Die seit langem dokumentierten Kämpfe einer Frau mit schweren psychischen Erkrankungen und früheren Selbstmordversuchen führten dazu, dass Adoptionsagenturen den Antrag von ihr und ihrem Ehemann ablehnten, was die systemischen Barrieren verdeutlicht, mit denen Menschen mit psychiatrischer Vorgeschichte konfrontiert sind, die eine Familie gründen möchten. Das Paar, das anonym bleiben wollte, navigierte in einem System, das die Frau trotz der jahrelangen Stabilität und des Engagements für die Behandlung aufgrund ihrer früheren Krankenhausaufenthalte und der anhaltenden antipsychotischen Medikation als ungeeignet für eine Adoption erachtete.
Die Frau, bei der eine schizoaffektive Störung diagnostiziert wurde, sprach in Interviews mit Kliniken für Perinatalpsychiatrie offen über ihre psychische Vorgeschichte und bat um Rat bei der Familienplanung. Obwohl landesweite Statistiken zeigen, dass etwa 18 % der Eltern jedes Jahr unter psychischen Erkrankungen leiden, wurden ihre früheren Selbstmordversuche und wahnhaften Episoden – einschließlich einer Zeit, in der sie glaubte, von der CIA rekrutiert worden zu sein – von Adoptionsagenturen als disqualifizierend eingestuft.

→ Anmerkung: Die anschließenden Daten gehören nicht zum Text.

(* ===== verification/JobUtils.v ===== *)
(** * The upgrade job: volume, pod and cordon utilities

Models [k8s/upgrade/src/bin/upgrade-job/upgrade/utils.rs]: the detection of
volume rebuilds, the pod readiness check and the cordoning of storage
nodes. *)

From S2P Require Import Prelude JobApi.
From stdpp Require Import base gmap list strings.
From Stdlib Require Import ZArith Lia.

Module Utils.
(** [RebuildResult] *)
Record RebuildResult := mkRebuildResult {
  rebuilding : bool;
  discarded_volumes : list Volume
}.
Definition RebuildResult_default : RebuildResult := mkRebuildResult false [].

(** [max_entries]: volumes per [GET /volumes] request. *)
Definition max_entries : Z := 200.

Definition is_unhealthy (v : Volume) : bool :=
  match v.(vol_state).(vs_status) with
  | VsFaulted | VsDegraded => true
  | _ => false
  end.

(** One round of [while starting_token.is_some()]: the page is filtered by
    [keep] before it is appended. *)
Definition volumes_step (keep : Volume → bool) (i : list Volume * option Z)
  : job (list Volume * option Z + list Volume) :=
  let '(acc, starting_token) := i in
  match starting_token with
  | None => Ret (inr acc)
  | Some _ =>
      let! r := req (GetVolumes max_entries starting_token) in
      let! volumes := lift ListStorageVolumes r in
      Ret (inl (acc ++ base.filter (λ v, keep v = true) volumes.(entries), volumes.(next_token)))
  end.

Definition volumes_loop (fuel : nat) (keep : Volume → bool) : job (list Volume) :=
  loop fuel (volumes_step keep) ([], Some 0%Z).

Definition list_unhealthy_volumes (fuel : nat) (discarded_volumes : list Volume)
  : job (list Volume) :=
  let! unhealthy_volumes := volumes_loop fuel is_unhealthy in
  Ret (base.filter (λ v, v ∉ discarded_volumes) unhealthy_volumes).

Definition list_all_volumes (fuel : nat) : job (list Volume) :=
  volumes_loop fuel (λ _, true).

Definition replica_rebuild_count (volume : Volume) : Z :=
  match volume.(vol_state).(vs_target) with
  | Some target =>
      foldl (λ n child, if child.(rebuild_progress) is Some _ then n + 1 else n)%Z 0%Z
        target.(children)
  | None => 0%Z
  end.

(** [for _i in 0 .. 11]: sleep a minute, look at the rebuild count again. *)
Fixpoint await_rebuild_start (n : nat) (volume : Volume) : job bool :=
  match n with
  | O => Ret false
  | S n' =>
      do! req (Sleep 60) in
      if (replica_rebuild_count volume >? 0)%Z then Ret true
      else await_rebuild_start n' volume
  end.

Definition topology_nodes (volume : Volume) : list string :=
  omap (λ kt : string * ReplicaTopology, kt.2.(topology_node))
    (map_to_list volume.(vol_state).(replica_topology)).

(** The [for volume in unhealthy_volumes.iter()] loop: [inl] is the early
    return, [inr] the loop state at its end. *)
Fixpoint scan_volumes (node_name : string) (volumes : list Volume)
    (volume_over_nodes : gset string) (stale_volumes : list Volume)
  : job (RebuildResult + gset string * list Volume) :=
  match volumes with
  | [] => Ret (inr (volume_over_nodes, stale_volumes))
  | volume :: rest =>
      match volume.(vol_state).(vs_target) with
      | None => scan_volumes node_name rest volume_over_nodes stale_volumes
      | Some target =>
          let volume_over_nodes := {[target.(nexus_node)]} ∪ volume_over_nodes in
          let volume_over_nodes := list_to_set (topology_nodes volume) ∪ volume_over_nodes in
          if decide (node_name ∈ volume_over_nodes) then
            if (replica_rebuild_count volume =? 0)%Z then
              let! started := await_rebuild_start 11 volume in
              if (started : bool) then Ret (inl (mkRebuildResult true stale_volumes))
              else scan_volumes node_name rest volume_over_nodes (stale_volumes ++ [volume])
            else Ret (inl (mkRebuildResult true stale_volumes))
          else scan_volumes node_name rest volume_over_nodes stale_volumes
      end
  end.
(* ===== verification/JobUpgrade.v ===== *)
(** * The upgrade job: the whole upgrade

    Models [upgrade.rs], [opts.rs], [opts/validators.rs] and [main.rs] of
    [k8s/upgrade/src/bin/upgrade-job]: the validation of the arguments, then helm
    upgrade with dry run, then the data-plane upgrade, with the events published
    on the way. *)

From S2P Require Import Prelude Semver Text JobApi JobEvents HelmChart HelmClient HelmValues.
From S2P Require Import HelmValuesSpec HelmUpgrade JobUtils JobDataPlane.
From stdpp Require Import base gmap list strings.
From Stdlib Require Import ZArith Lia Ascii.
Open Scope string_scope.

(** ** [opts.rs]: the arguments which the job reads *)
Record CliArgs := mkCliArgs {
  rest_endpoint : string;
  namespace : string;
  release_name : string;
  core_chart_dir : string;
  skip_data_plane_restart : bool;
  skip_upgrade_path_validation : bool;
  pod_name : string;
  helm_args_set : string;
  helm_args_set_file : string
}.

(** ** [opts/validators.rs] *)
Module Validators.
Section Validators.
Context `{Deps} `{Semver} `{SerdeYaml} `{RegexCrate}.

Definition validate_helm_release (name namespace : string) : job unit :=
  let args := ["list"; "-n"; namespace; "--deployed"; "--short"] in
  let! output := HelmReleaseClient.helm args in
  let! stdout_str := utf8 output.(stdout) in
  do! ensure_success output (HelmListCommand "helm" args) in
  let regex := "(\n)?" +:+ name +:+ "(\n)?" in
  let! found := lift (λ e, RegexCompile e regex) (regex_search regex output.(stdout)) in
  if (found : bool) then Ret tt else Throw (HelmRelease name namespace).

Definition helmv3_regex : string := "^(v3\.[0-9]+\.[0-9])".

Definition validate_helmv3_in_path : job unit :=
  let args := ["version"; "--short"] in
  let! output := HelmReleaseClient.helm args in
  let! stdout_str := utf8 output.(stdout) in
  do! ensure_success output (HelmVersionCommand "helm" args) in
  let! found := lift (λ e, RegexCompile e helmv3_regex) (regex_search helmv3_regex output.(stdout)) in
  if (found : bool) then Ret tt else Throw (HelmVersion stdout_str).

Definition path_exists_and_is_dir (path : string) : job bool :=
  let! r := req (FsMetadata path) in
  let! m := lift (λ e, ValidateDirPath e path) r in
  Ret (match m with IsDir => true | _ => false end).

Definition path_exists_and_is_file (path : string) : job bool :=
  let! r := req (FsMetadata path) in
  let! m := lift (λ e, ValidateFilePath e path) r in
  Ret (match m with IsFile => true | _ => false end).

Definition ensure_dir (path : string) : job unit :=
  let! b := path_exists_and_is_dir path in ensure b (NotADirectory path).
Definition ensure_file (path : string) : job unit :=
  let! b := path_exists_and_is_file path in ensure b (NotAFile path).

Definition validate_core_helm_chart_variant_in_dir (dir_path : string) : job unit :=
  do! ensure_dir dir_path in
  let chart_yaml_path := path_join dir_path "Chart.yaml" in
  do! ensure_file chart_yaml_path in
  let! chart_yaml := parse_file Chart_decode chart_yaml_path in
  do! ensure (bool_decide (Chart__name chart_yaml = CORE_CHART_NAME)) (FindingHelmChart dir_path) in
  do! ensure_dir (path_join dir_path "charts") in
  do! ensure_file (path_join dir_path "values.yaml") in
  do! ensure_file (path_join dir_path "README.md") in
  do! ensure_dir (path_join dir_path "charts/crds") in
  ensure_dir (path_join dir_path "templates").

Definition validate_helm_chart_dir (core_dir : string) : job unit :=
  validate_core_helm_chart_variant_in_dir core_dir.

Definition validate_namespace (ns : string) : job unit :=
  do! KubeClient.namespaces_api in
  let! r := req (NamespaceGet ns) in
  lift (λ e, GetNamespace e ns) r.

Definition validate_rest_endpoint (rest_endpoint : string) : job unit :=
  do! RestClientSet.new_with_url rest_endpoint in
  let! r := req GetNodes in
  do! lift ListStorageNodes r in
  Ret tt.

(** [parse_cli_args] of [main.rs], after the parsing by [clap] *)
Definition parse_cli_args (opts : CliArgs) : job CliArgs :=
  do! validate_namespace opts.(namespace) in
  do! validate_rest_endpoint opts.(rest_endpoint) in
  do! validate_helmv3_in_path in
  do! validate_helm_release opts.(release_name) opts.(namespace) in
  do! validate_helm_chart_dir opts.(core_chart_dir) in
  Ret opts.
End Validators.
End Validators.

(** ** [upgrade.rs] *)
Module Upgrade.
Import Recorder.
Section Upgrade.
Context `{Deps} `{EventDeps} `{Semver} `{SJ : SerdeJson} `{RegexCrate} `{HashOrder} `{SortUnstable}.

(** [PARTIAL_REBUILD_DISABLE_EXTENTS] *)
Definition partial_rebuild_disable_extents : Version * Version :=
  (version_new 2 2 0, version_new 2 5 0).

Definition partial_rebuild_check (source_version : Version) (partial_rebuild_is_enabled : bool)
  : Error + unit :=
  let '(lower, upper) := partial_rebuild_disable_extents in
  let partial_rebuild_disable_required := v_ge source_version lower && v_le source_version upper in
  if partial_rebuild_disable_required && partial_rebuild_is_enabled
  then inl (PartialRebuildNotAllowed CORE_CHART_NAME (version_to_string lower)
              (version_to_string upper))
  else inr tt.

Definition starting_msg : string := "Starting " +:+ product_train +:+ " upgrade...".
Definition upgrading_cp_msg : string := "Upgrading " +:+ product_train +:+ " control-plane".
Definition upgraded_cp_msg : string := "Upgraded " +:+ product_train +:+ " control-plane".
Definition upgrading_dp_msg : string := "Upgrading " +:+ product_train +:+ " data-plane".
Definition upgraded_dp_msg : string := "Upgraded " +:+ product_train +:+ " data-plane".
Definition success_msg : string := "Successfully upgraded " +:+ product_train.

(** An error is published before it is returned. *)
Definition or_publish {A} (er : EventRecorder) (validation_error : bool) (m : job A) : job A :=
  let! r := attempt m in
  match r with
  | inl error => do! publish_unrecoverable er error validation_error in Throw error
  | inr a => Ret a
  end.

(** The part of [upgrade_product] which restarts the data plane *)
Definition upgrade_io_engines (fuel : nat) (opts : CliArgs) (er : EventRecorder)
    (source_version : Version) (final_values : HelmValuesCollection) : job unit :=
  do! lift id (partial_rebuild_check source_version final_values.(partial_rebuild_is_enabled)) in
  let! hash := KubeClient.latest_controller_revision_hash fuel opts.(namespace)
                 (Some IO_ENGINE_LABEL) None DS_CONTROLLER_REVISION_HASH_LABEL_KEY in
  let label := DataPlane.yet_to_upgrade_label hash in
  let! pods := KubeClient.list_pods fuel opts.(namespace) (Some label) None in
  do! publish_normal er upgrading_dp_msg UpgradingDP in
  do! or_publish er false
        (DataPlane.upgrade_data_plane fuel opts.(namespace) opts.(rest_endpoint) hash
           final_values.(ha_is_enabled) label pods) in
  publish_normal er upgraded_dp_msg UpgradedDP.

Definition upgrade_product (fuel : nat) (opts : CliArgs) (event : EventRecorder) : job unit :=
  let! helm_upgrader := HelmUpgrade.build fuel
    (HelmUpgrade.with_helm_args_set_file opts.(helm_args_set_file)
    (HelmUpgrade.with_helm_args_set opts.(helm_args_set)
    (HelmUpgrade.with_skip_upgrade_path_validation opts.(skip_upgrade_path_validation)
    (HelmUpgrade.with_core_chart_dir opts.(core_chart_dir)
    (HelmUpgrade.with_release_name opts.(release_name)
    (HelmUpgrade.with_namespace opts.(namespace) HelmUpgrade.builder_default)))))) in
  let source_version := HelmUpgrade.source_version helm_upgrader in
  let target_version := HelmUpgrade.target_version helm_upgrader in
  let event := set_target_version (version_to_string target_version)
                 (set_source_version (version_to_string source_version) event) in
  let! run_helm_upgrade := or_publish event true (HelmUpgrade.dry_run helm_upgrader) in
  do! publish_normal event starting_msg UpgradingCP in
  do! publish_normal event upgrading_cp_msg UpgradingCP in
  let! final_values := or_publish event false run_helm_upgrade in
  do! publish_normal event upgraded_cp_msg UpgradedCP in
  do! (if opts.(skip_data_plane_restart) then Ret tt
       else upgrade_io_engines fuel opts event source_version final_values) in
  publish_normal event success_msg Successful.

Definition upgrade (fuel : nat) (opts : CliArgs) : job unit :=
  let! event := Recorder.build
    (Recorder.with_namespace opts.(namespace)
    (Recorder.with_pod_name opts.(pod_name) Recorder.builder)) in
  let! result := attempt (upgrade_product fuel opts event) in
  do! shutdown_worker event in
  lift id result.

(** [main]: the process, after [CliArgs::parse] *)
Definition main (fuel : nat) (args : CliArgs) : job unit :=
  let! opts := Validators.parse_cli_args args in
  upgrade fuel opts.
End Upgrade.
End Upgrade.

Die Reise des Paares beinhaltete eine gründliche Planung: die Erkundung von Pflegefamilien, die Adoption eines Kindes im Haushalt und sogar die Einholung von Unterstützungszusagen seitens der Familie. Die Frau hatte Stabilität durch konsequente Medikation, den Erwerb eines Master-Abschlusses und die Beibehaltung ihrer Beschäftigung erreicht. Die Adoptionsvermittlungsagenturen lehnten ihren Antrag jedoch konsequent ab und verwiesen auf ihre psychiatrische Vorgeschichte als unüberwindbares Hindernis.
Ein Sozialarbeiter teilte ihr unverblümt mit, dass keine Behörde ihren Fall aufgrund ihrer Krankenhausaufenthalte berücksichtigen würde. Diese Erfahrung unterstreicht ein umfassenderes Problem: Die reproduktive Gesundheitsfürsorge für Frauen mit schweren psychischen Erkrankungen wird nach wie vor unzureichend berücksichtigt, obwohl über 13 % der schwangeren Frauen psychotrope Medikamente einnehmen und ein erheblicher Prozentsatz atypischen Antipsychotika ausgesetzt ist.
Die Frau und ihr Mann beschlossen schließlich, auf weitere Versuche, Eltern zu werden, zu verzichten, da sie erkannten, dass dies Auswirkungen auf ihre psychische Gesundheit hatte. Sie konzentriert sich jetzt auf Wohlbefinden, findet Erfüllung in ihrer stabilen Beziehung und rettet Haustiere. Ihre Geschichte wirft Fragen zu gesellschaftlicher Stigmatisierung und systemischen Vorurteilen auf, die Menschen mit einer psychischen Vorgeschichte daran hindern, reproduktive Optionen in Anspruch zu nehmen.
Die Entscheidung des Paares, dem Wohlergehen der Frau Vorrang vor der Elternschaft zu geben, ist eine deutliche Erinnerung: Während medizinische Fortschritte es vielen ermöglichen, mit ihren Beschwerden umzugehen, bleiben gesellschaftliche Barrieren bestehen. Die Erfahrung verdeutlicht, wie tief verwurzelte Stigmatisierung die Fortpflanzungsrechte beeinträchtigt und wie wichtig mehr Unterstützung und Verständnis für diejenigen ist, die sich mit psychischen Problemen auseinandersetzen müssen, während sie eine Familie gründen möchten.